## Exercise aim
Keeping every line intact, repeat the data word for word.
*** Opening of Records provided ***
(** X17: a copy of a reference-holding container refers to the same [T] as
    its source but counts its own observers: a handle bound to the copy
    gives through [get()] the reference the source holds, the observer
    count of the copy is one, and that of the source is what it was.  The
    move constructor does the same, and both files agree. *)
Theorem base_copy_shares_value_not_count {T : Type} (s : state T) (copy src h : addr)
    (r : tref) (n : Z) :
  bases s !! copy = None →
  bases s !! src = Some (RefCountableBase.mk r n) →
  handles s !! h = None →
  ∃ s1 s2,
    Hpp.RefCountableBase_copy_ctor copy src s = Returns s1
    ∧ Hpp.RefCountableBase_move_ctor copy src s = Returns s1
    ∧ Part000.RefCountableBase_copy_ctor copy src s = Returns s1
    ∧ Part000.RefCountableBase_move_ctor copy src s = Returns s1
    ∧ Hpp.RefCounted_ctor_RefCountableBase h copy s1 = Returns s2
    ∧ Part000.RefCounted_ctor_RefCountableBase h copy s1 = Returns s2
    ∧ Hpp.RefCounted_get h s2 = Returns r
    ∧ RefCountableBase.value <$> bases s2 !! src = Some r
    ∧ count s2 (base_counter_of copy) = Some 1
    ∧ count s2 (base_counter_of src) = Some n.
Proof.
  intros Hf Hsrc Hh.
  assert (copy ≠ src) as Hne by (intros ->; congruence).
  set (s1 := set_bases <[copy := RefCountableBase.mk r 0]> s).
  assert (Hpp.RefCountableBase_copy_ctor copy src s = Returns s1) as Hcopy.
  { unfold Hpp.RefCountableBase_copy_ctor. by rewrite fresh_None, Hsrc. }
  assert (bases s1 !! copy = Some (RefCountableBase.mk r 0)) as Hb1.
  { unfold s1. simpl. apply lookup_insert_eq. }
  assert (load (base_counter_of copy) s1 = Some 0) as Hn1.
  { change (RefCountableBase.counter <$> bases s1 !! copy = Some 0). by rewrite Hb1. }
  pose proof (RefCounted_ctor_RefCountableBase_spec h copy _ 0 s1 Hh Hb1 Hn1) as Hbind.
  simpl in Hbind.
  set (x := RefCounted.mk r (base_counter_of copy)) in *.
  exists s1, (bound h x 0 s1). split_and!; try done.
  - unfold Hpp.RefCounted_get. rewrite handles_bound_lookup. by rewrite decide_True.
  - rewrite (proj1 (proj2 (proj2 (same_values_bound h x 0 s1)))).
    unfold s1. simpl. by rewrite lookup_insert_ne, Hsrc.
  - unfold count. etrans; [exact (load_bound h x 0 s1 Hn1)|done].
  - unfold count, bound. rewrite load_store_ne by (simpl; congruence).
    simpl. by rewrite lookup_insert_ne, Hsrc.
Qed.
*** Close of Records provided ***
## Output of the exercise
(** X17: a copy of a reference-holding container refers to the same [T] as
    its source but counts its own observers: a handle bound to the copy
    gives through [get()] the reference the source holds, the observer
    count of the copy is one, and that of the source is what it was.  The
    move constructor does the same, and both files agree. *)
Theorem base_copy_shares_value_not_count {T : Type} (s : state T) (copy src h : addr)
    (r : tref) (n : Z) :
  bases s !! copy = None →
  bases s !! src = Some (RefCountableBase.mk r n) →
  handles s !! h = None →
  ∃ s1 s2,
    Hpp.RefCountableBase_copy_ctor copy src s = Returns s1
    ∧ Hpp.RefCountableBase_move_ctor copy src s = Returns s1
    ∧ Part000.RefCountableBase_copy_ctor copy src s = Returns s1
    ∧ Part000.RefCountableBase_move_ctor copy src s = Returns s1
    ∧ Hpp.RefCounted_ctor_RefCountableBase h copy s1 = Returns s2
    ∧ Part000.RefCounted_ctor_RefCountableBase h copy s1 = Returns s2
    ∧ Hpp.RefCounted_get h s2 = Returns r
    ∧ RefCountableBase.value <$> bases s2 !! src = Some r
    ∧ count s2 (base_counter_of copy) = Some 1
    ∧ count s2 (base_counter_of src) = Some n.
Proof.
  intros Hf Hsrc Hh.
  assert (copy ≠ src) as Hne by (intros ->; congruence).
  set (s1 := set_bases <[copy := RefCountableBase.mk r 0]> s).
  assert (Hpp.RefCountableBase_copy_ctor copy src s = Returns s1) as Hcopy.
  { unfold Hpp.RefCountableBase_copy_ctor. by rewrite fresh_None, Hsrc. }
  assert (bases s1 !! copy = Some (RefCountableBase.mk r 0)) as Hb1.
  { unfold s1. simpl. apply lookup_insert_eq. }
  assert (load (base_counter_of copy) s1 = Some 0) as Hn1.
  { change (RefCountableBase.counter <$> bases s1 !! copy = Some 0). by rewrite Hb1. }
  pose proof (RefCounted_ctor_RefCountableBase_spec h copy _ 0 s1 Hh Hb1 Hn1) as Hbind.
  simpl in Hbind.
  set (x := RefCounted.mk r (base_counter_of copy)) in *.
  exists s1, (bound h x 0 s1). split_and!; try done.
  - unfold Hpp.RefCounted_get. rewrite handles_bound_lookup. by rewrite decide_True.
  - rewrite (proj1 (proj2 (proj2 (same_values_bound h x 0 s1)))).
    unfold s1. simpl. by rewrite lookup_insert_ne, Hsrc.
  - unfold count. etrans; [exact (load_bound h x 0 s1 Hn1)|done].
  - unfold count, bound. rewrite load_store_ne by (simpl; congruence).
    simpl. by rewrite lookup_insert_ne, Hsrc.
Qed.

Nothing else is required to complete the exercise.